■ DESCRIPTION OF THE TASK
Using the material below, print the line that contains "(H : Handlers)", the line that contains "exit_program_confined : forall", and every line in between, exactly and nothing else.

■ RECORDS
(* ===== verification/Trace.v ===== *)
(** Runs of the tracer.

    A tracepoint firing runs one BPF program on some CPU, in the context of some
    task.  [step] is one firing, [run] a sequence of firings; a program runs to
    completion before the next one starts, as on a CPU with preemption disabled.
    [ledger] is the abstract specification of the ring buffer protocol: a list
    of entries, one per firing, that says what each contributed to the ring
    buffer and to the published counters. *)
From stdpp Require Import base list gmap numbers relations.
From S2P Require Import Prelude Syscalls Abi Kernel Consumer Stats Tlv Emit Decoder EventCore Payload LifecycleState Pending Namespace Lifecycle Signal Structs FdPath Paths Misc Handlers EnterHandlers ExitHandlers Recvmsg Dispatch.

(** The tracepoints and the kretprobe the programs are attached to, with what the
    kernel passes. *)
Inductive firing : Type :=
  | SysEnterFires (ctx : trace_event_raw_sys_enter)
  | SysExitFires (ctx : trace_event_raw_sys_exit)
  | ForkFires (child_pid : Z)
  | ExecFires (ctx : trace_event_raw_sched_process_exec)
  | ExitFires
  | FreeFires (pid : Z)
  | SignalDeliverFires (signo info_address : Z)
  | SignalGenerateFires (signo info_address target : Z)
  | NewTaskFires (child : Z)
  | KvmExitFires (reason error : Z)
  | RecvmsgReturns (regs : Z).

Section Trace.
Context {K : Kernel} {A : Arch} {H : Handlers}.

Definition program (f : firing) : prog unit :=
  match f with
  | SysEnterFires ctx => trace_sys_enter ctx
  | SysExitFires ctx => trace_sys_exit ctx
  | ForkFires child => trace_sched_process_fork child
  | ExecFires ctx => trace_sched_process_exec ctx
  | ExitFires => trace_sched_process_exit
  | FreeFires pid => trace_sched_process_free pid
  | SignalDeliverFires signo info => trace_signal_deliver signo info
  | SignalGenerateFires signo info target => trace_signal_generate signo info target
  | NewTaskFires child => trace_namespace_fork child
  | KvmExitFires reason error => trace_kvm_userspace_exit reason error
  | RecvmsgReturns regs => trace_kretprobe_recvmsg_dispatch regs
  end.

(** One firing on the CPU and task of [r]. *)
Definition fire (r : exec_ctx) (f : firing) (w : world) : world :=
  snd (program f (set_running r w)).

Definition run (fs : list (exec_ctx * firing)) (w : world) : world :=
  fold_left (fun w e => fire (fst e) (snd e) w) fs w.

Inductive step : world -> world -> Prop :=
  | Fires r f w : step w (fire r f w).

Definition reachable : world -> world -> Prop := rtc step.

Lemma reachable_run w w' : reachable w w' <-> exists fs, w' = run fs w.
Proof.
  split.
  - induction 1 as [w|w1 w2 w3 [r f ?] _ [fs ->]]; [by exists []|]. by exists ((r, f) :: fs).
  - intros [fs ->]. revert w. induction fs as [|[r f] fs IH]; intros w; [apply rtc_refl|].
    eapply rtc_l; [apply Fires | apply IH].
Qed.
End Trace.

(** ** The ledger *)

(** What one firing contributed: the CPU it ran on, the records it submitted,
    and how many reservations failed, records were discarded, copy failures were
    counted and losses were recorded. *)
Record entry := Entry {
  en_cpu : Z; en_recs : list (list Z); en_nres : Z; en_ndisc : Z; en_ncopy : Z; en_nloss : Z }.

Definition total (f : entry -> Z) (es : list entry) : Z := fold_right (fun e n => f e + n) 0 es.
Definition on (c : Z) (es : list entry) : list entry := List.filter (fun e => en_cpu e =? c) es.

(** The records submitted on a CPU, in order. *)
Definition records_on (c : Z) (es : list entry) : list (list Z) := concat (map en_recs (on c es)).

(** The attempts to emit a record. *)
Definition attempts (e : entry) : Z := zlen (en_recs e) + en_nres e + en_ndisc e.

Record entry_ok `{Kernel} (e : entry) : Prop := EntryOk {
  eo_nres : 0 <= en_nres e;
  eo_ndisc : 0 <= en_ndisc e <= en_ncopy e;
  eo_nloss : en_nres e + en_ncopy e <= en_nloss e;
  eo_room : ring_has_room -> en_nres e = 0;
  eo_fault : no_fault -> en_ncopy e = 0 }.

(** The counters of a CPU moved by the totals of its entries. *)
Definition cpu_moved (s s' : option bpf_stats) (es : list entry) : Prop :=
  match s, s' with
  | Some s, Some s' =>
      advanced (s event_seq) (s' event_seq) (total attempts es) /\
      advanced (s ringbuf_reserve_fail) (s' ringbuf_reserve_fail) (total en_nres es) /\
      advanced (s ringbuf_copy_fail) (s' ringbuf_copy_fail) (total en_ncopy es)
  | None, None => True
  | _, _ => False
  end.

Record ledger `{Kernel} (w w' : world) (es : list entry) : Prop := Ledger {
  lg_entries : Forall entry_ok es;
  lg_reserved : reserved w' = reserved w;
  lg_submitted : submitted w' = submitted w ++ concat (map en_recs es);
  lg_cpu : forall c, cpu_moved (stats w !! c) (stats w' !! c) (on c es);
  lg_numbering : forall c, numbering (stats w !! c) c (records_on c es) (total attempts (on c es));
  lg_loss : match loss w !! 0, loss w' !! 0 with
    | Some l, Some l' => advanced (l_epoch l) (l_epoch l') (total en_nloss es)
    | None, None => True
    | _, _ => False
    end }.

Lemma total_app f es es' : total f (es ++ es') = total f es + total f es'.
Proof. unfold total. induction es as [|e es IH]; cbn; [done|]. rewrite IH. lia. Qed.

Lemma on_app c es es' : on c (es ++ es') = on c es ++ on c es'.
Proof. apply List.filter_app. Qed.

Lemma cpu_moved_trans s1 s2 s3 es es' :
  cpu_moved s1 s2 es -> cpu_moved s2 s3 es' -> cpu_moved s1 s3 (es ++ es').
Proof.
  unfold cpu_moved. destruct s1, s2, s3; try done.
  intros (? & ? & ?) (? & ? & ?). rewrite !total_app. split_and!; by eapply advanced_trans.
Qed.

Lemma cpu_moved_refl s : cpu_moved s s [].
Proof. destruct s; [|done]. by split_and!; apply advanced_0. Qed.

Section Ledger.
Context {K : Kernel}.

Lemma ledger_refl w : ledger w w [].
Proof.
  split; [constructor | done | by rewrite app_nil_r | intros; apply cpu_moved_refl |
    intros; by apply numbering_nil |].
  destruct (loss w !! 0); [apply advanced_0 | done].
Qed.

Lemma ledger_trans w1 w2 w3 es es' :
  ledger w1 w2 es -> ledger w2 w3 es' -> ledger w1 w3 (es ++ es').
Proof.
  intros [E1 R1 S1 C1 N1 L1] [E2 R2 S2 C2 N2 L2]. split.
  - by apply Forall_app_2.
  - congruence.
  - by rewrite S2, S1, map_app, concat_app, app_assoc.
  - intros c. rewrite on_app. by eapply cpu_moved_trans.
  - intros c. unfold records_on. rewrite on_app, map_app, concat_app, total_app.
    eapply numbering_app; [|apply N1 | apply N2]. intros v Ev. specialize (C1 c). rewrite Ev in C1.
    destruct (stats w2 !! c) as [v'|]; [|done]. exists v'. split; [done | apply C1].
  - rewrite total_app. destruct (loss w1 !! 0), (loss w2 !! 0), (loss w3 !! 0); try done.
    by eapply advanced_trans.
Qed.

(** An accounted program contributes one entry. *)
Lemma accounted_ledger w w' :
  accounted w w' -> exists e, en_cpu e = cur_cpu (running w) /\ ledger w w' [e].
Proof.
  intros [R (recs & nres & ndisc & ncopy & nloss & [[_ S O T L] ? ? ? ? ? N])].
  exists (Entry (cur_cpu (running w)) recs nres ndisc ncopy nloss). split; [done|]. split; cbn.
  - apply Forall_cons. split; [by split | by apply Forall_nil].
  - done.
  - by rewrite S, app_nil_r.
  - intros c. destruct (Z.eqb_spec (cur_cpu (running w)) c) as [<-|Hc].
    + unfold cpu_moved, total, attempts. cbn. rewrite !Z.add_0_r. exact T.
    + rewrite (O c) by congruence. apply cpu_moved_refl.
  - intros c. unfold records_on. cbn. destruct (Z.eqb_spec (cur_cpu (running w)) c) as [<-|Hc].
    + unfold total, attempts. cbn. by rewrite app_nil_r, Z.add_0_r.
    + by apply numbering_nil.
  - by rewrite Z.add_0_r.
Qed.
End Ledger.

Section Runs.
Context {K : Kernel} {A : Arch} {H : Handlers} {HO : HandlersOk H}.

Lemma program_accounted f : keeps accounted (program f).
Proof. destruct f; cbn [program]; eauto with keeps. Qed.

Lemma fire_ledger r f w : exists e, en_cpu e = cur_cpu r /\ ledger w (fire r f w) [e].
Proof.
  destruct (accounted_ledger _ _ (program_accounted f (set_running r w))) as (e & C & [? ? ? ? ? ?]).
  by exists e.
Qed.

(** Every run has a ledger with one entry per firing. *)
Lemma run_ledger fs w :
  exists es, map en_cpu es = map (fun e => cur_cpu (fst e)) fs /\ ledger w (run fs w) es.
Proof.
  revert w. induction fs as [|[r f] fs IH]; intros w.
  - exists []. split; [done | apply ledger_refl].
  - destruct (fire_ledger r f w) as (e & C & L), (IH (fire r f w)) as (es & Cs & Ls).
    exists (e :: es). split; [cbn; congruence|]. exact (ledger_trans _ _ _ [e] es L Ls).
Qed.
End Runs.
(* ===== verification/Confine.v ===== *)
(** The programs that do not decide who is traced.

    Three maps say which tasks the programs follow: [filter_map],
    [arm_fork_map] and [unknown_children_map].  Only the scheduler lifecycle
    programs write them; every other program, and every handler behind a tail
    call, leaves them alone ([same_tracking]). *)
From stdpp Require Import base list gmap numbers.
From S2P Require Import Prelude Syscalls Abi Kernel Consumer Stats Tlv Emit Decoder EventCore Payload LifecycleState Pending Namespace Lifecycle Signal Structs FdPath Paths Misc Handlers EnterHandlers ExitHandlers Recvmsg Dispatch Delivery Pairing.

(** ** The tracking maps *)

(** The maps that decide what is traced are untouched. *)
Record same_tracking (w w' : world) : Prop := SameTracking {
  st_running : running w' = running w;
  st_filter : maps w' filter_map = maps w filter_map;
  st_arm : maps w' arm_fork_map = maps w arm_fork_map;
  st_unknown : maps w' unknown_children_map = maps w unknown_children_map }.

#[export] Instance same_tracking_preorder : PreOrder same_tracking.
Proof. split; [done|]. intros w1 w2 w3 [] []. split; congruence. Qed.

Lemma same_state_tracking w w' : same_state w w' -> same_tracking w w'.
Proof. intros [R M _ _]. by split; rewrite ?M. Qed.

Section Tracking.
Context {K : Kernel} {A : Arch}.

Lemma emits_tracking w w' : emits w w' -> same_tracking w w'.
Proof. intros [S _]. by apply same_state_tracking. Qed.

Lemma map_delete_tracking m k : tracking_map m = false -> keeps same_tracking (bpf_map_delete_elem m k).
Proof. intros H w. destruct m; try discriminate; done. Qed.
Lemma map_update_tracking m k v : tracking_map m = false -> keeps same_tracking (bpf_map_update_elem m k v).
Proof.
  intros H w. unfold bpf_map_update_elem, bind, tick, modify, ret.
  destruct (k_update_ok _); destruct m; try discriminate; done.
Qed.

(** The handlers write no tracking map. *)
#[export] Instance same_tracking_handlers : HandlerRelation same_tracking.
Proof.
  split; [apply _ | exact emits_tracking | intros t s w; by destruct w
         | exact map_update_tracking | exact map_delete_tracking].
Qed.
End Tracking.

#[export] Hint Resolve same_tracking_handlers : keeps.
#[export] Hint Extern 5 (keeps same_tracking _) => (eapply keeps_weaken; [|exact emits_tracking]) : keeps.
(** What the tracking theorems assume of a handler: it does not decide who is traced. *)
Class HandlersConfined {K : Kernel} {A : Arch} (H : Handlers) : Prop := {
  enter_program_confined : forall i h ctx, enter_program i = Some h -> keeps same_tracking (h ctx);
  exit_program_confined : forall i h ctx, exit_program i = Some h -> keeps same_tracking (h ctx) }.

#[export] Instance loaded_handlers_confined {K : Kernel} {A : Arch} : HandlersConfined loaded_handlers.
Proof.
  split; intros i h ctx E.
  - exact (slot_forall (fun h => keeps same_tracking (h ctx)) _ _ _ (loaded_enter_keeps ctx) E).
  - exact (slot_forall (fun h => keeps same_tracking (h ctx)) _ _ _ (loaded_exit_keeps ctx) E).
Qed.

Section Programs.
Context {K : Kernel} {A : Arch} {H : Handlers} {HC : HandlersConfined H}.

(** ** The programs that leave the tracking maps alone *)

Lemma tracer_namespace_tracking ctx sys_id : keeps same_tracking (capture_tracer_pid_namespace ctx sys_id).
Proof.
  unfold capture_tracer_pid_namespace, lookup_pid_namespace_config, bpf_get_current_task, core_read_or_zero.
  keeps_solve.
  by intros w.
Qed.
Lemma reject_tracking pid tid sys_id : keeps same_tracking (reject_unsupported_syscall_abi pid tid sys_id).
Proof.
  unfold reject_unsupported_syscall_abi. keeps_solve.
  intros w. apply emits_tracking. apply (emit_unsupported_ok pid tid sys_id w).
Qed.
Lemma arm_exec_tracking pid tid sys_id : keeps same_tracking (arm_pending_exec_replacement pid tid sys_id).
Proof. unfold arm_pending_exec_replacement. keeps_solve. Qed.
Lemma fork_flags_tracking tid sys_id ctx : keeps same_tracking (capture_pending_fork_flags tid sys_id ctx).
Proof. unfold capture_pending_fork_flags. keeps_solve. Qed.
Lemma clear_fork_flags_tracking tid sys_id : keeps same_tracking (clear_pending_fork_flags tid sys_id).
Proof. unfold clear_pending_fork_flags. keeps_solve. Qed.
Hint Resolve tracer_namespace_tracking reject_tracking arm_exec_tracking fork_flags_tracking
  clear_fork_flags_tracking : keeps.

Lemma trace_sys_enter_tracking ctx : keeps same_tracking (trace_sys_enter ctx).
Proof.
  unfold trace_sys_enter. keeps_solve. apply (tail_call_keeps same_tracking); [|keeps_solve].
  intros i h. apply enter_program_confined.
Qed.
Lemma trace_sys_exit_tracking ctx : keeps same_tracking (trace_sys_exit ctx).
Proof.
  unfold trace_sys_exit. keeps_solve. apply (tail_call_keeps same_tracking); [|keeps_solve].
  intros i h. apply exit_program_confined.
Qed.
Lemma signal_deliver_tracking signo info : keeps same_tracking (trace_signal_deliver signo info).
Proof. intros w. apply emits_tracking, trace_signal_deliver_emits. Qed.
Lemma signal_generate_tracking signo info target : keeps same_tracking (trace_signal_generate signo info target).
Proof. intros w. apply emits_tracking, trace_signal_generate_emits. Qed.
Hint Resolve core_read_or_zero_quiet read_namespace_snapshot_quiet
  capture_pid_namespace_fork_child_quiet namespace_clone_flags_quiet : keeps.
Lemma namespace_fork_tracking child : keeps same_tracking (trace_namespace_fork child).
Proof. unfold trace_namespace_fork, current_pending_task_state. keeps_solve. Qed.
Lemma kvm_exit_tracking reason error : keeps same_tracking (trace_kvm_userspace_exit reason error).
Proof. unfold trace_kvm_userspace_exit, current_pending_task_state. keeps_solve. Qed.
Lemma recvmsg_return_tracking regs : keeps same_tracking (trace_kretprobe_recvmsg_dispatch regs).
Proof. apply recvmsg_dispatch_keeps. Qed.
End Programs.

■ ANSWER TO THE EXERCISE
Class HandlersConfined {K : Kernel} {A : Arch} (H : Handlers) : Prop := {
  enter_program_confined : forall i h ctx, enter_program i = Some h -> keeps same_tracking (h ctx);
  exit_program_confined : forall i h ctx, exit_program i = Some h -> keeps same_tracking (h ctx) }.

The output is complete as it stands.